### Exercise:
Copy every line below where the string "have" is found.

####

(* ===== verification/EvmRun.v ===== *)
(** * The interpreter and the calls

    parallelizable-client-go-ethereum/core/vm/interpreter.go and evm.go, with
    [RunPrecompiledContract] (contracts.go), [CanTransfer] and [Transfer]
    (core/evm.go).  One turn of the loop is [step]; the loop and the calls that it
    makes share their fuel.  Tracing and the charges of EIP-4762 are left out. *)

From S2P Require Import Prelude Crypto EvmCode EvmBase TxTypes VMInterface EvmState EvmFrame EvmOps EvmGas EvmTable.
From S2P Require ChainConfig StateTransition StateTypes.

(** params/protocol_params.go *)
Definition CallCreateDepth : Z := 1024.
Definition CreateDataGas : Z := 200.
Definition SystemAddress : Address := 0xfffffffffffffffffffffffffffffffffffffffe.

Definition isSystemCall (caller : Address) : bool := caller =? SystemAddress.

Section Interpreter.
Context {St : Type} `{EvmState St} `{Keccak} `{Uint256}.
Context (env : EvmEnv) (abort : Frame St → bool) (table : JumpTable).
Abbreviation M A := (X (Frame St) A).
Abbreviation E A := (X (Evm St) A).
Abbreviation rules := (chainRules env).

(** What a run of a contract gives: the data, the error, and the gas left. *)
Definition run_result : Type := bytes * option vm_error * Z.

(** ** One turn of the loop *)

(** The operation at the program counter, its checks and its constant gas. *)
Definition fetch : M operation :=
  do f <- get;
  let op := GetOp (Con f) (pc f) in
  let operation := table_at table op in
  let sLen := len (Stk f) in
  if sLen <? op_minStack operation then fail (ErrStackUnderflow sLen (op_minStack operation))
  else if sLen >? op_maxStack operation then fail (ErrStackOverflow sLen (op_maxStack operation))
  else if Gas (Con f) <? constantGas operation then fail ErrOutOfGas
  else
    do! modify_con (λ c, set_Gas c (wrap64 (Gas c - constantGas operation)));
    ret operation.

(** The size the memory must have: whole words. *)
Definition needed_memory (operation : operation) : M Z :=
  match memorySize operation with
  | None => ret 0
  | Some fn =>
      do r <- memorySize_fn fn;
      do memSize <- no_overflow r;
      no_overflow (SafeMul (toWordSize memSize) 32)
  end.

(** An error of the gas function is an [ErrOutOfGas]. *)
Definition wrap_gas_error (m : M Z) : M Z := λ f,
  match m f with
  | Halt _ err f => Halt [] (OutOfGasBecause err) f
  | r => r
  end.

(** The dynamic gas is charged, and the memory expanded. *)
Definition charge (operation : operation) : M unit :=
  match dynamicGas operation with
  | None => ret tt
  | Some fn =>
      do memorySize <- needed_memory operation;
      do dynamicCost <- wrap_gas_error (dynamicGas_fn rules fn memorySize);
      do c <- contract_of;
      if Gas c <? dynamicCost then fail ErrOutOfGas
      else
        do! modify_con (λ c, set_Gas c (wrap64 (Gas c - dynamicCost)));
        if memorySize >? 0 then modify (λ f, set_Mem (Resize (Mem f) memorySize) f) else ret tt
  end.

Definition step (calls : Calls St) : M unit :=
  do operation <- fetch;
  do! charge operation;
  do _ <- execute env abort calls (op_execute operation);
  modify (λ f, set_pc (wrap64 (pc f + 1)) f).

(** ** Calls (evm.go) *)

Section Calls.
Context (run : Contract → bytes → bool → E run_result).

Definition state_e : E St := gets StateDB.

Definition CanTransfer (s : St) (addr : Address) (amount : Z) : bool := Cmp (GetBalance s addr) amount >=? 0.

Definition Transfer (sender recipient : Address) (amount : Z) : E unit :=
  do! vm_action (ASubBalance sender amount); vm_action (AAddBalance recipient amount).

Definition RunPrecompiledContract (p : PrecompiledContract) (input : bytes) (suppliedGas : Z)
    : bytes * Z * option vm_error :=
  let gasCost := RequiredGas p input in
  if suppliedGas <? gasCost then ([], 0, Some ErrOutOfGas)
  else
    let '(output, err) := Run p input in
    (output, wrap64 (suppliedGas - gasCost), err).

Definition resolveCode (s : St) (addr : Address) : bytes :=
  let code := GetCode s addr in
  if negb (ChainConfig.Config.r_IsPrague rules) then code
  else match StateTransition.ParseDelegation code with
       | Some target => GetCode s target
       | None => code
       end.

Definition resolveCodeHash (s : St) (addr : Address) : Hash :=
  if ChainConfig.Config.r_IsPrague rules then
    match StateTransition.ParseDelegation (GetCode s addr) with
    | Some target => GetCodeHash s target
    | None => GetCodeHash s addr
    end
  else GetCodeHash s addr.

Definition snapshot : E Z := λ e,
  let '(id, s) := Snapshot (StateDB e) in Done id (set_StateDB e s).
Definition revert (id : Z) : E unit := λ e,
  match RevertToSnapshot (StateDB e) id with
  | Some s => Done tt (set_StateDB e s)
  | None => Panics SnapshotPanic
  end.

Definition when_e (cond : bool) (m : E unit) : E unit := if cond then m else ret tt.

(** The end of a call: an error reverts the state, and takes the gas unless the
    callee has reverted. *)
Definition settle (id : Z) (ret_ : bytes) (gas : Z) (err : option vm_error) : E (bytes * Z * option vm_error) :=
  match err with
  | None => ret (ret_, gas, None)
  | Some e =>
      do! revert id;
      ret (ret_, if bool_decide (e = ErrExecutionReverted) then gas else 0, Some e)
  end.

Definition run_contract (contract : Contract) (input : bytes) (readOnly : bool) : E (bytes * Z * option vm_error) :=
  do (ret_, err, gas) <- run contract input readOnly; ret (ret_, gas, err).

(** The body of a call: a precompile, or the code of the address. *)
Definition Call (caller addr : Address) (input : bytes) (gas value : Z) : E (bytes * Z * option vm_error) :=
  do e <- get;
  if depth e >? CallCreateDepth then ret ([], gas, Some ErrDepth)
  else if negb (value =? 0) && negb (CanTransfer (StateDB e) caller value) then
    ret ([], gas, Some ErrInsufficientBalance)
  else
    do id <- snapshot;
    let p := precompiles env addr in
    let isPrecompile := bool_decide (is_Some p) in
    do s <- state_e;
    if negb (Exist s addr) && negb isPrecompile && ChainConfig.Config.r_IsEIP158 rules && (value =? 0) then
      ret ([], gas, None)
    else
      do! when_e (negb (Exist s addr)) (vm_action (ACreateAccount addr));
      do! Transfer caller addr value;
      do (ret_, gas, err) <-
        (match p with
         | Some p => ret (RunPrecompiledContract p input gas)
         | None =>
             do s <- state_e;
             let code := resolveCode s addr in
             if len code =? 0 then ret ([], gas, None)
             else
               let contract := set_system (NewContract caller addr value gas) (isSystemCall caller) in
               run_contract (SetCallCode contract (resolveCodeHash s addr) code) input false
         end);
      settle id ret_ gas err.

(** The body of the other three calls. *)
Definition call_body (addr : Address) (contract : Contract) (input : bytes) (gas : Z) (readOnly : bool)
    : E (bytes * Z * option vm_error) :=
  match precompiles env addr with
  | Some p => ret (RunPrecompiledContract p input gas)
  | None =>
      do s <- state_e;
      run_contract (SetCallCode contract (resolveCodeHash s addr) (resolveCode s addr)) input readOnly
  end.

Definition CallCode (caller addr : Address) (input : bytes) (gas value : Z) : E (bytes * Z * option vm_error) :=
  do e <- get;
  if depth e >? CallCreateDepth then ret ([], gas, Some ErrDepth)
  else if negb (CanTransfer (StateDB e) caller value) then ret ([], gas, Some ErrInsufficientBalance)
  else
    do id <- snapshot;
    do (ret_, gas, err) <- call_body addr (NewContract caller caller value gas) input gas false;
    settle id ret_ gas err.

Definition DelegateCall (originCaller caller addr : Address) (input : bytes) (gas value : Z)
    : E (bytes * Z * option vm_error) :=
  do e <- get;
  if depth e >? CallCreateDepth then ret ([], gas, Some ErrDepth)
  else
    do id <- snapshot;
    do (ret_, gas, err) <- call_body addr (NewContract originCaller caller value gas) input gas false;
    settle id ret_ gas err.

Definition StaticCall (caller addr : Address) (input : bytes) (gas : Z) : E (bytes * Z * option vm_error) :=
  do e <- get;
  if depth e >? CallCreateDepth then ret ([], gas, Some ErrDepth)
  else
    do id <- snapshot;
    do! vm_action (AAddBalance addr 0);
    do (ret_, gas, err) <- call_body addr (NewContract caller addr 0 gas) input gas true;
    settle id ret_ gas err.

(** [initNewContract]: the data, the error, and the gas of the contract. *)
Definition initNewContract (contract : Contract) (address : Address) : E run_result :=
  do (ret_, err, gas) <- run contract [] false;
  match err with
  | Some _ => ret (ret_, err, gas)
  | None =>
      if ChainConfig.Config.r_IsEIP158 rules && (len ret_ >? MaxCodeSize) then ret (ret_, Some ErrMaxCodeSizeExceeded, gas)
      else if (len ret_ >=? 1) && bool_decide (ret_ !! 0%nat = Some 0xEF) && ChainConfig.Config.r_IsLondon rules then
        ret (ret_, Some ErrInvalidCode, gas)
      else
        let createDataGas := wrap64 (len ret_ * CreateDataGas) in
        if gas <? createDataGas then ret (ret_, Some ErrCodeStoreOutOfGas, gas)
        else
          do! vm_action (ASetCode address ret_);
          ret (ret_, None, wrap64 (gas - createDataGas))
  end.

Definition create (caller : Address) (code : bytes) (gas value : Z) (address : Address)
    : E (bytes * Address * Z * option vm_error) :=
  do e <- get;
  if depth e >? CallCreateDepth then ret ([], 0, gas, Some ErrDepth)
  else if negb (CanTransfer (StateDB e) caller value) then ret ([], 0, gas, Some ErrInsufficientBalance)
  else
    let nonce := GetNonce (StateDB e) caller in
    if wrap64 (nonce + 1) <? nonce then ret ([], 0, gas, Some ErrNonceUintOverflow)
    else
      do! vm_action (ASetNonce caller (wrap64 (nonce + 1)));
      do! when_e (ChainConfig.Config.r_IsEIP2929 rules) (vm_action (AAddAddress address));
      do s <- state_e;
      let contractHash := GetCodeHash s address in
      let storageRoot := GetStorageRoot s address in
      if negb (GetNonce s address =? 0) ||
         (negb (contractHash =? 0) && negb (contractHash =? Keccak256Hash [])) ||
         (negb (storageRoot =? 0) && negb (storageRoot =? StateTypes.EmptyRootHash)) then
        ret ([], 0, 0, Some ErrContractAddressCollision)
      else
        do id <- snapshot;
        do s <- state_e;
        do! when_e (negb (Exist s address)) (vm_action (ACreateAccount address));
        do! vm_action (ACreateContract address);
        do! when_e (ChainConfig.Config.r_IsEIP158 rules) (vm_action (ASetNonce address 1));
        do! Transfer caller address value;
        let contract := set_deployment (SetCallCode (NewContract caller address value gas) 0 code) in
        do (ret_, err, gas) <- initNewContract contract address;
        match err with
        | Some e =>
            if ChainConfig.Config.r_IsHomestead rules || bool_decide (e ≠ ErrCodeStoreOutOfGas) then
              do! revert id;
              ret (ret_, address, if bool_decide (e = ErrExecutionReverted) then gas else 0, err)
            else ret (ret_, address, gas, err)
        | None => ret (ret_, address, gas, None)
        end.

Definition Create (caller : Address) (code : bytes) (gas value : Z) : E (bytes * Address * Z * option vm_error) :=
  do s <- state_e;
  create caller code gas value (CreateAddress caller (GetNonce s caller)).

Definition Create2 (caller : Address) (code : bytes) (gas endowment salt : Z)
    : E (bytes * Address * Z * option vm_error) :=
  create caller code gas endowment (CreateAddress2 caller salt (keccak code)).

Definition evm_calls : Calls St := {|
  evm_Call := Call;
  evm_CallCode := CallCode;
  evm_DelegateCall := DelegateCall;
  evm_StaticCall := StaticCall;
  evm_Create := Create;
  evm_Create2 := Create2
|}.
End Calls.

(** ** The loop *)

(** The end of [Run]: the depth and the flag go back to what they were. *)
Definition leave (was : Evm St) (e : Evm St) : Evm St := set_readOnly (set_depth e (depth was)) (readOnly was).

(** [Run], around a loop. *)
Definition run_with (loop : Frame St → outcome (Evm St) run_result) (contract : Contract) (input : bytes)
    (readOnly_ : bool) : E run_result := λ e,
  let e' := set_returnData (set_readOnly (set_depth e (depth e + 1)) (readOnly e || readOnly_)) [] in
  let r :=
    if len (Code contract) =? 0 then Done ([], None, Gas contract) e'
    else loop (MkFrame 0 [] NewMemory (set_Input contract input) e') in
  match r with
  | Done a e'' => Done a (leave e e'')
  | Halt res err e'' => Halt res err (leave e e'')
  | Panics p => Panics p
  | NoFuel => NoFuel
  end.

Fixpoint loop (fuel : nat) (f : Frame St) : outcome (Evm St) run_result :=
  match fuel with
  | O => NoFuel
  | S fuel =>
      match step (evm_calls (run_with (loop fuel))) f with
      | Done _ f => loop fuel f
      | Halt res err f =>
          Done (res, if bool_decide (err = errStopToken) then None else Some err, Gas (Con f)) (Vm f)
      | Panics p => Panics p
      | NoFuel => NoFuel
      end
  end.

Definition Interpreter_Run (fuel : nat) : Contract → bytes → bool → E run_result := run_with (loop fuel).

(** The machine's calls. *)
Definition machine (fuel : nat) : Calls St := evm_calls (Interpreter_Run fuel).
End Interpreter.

####

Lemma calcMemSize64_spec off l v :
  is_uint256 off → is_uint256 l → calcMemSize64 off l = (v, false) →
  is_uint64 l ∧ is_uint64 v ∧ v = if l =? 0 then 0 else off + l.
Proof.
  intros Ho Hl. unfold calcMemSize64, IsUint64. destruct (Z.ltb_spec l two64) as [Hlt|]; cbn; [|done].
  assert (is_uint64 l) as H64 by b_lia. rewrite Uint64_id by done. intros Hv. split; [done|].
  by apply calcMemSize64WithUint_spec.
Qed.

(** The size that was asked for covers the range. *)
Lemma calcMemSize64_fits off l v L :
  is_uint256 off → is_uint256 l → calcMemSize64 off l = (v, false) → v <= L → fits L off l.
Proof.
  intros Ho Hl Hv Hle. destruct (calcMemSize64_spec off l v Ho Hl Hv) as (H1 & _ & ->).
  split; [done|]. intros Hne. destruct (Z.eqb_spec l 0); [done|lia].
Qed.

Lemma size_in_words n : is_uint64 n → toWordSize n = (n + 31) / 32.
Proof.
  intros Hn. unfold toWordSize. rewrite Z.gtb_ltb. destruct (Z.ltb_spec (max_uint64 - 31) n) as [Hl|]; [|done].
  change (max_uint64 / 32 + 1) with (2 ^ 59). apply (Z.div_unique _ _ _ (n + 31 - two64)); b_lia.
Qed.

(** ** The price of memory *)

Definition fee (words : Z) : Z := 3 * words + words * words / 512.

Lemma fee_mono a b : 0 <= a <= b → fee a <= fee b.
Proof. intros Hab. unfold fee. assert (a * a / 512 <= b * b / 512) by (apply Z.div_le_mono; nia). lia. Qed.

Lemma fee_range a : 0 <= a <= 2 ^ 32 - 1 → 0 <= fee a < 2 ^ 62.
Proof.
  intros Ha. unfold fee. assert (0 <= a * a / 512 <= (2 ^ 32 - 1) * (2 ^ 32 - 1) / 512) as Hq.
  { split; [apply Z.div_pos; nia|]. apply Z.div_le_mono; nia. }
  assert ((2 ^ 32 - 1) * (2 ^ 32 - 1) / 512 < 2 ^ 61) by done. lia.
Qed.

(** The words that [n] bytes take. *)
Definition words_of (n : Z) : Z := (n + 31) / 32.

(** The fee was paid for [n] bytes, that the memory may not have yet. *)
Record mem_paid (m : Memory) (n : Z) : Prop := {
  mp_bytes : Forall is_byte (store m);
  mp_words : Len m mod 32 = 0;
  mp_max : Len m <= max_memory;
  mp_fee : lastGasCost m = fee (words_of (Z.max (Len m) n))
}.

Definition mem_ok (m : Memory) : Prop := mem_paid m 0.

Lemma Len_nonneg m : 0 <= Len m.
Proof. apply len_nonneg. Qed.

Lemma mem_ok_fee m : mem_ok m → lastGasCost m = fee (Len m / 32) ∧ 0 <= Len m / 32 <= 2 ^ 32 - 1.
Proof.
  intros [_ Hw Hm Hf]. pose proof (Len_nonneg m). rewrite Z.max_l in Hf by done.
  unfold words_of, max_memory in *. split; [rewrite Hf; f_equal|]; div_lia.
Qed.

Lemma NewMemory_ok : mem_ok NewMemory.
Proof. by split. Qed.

####

### Your solution:
(** The size the memory must have: whole words. *)
(** The fee was paid for [n] bytes, that the memory may not have yet. *)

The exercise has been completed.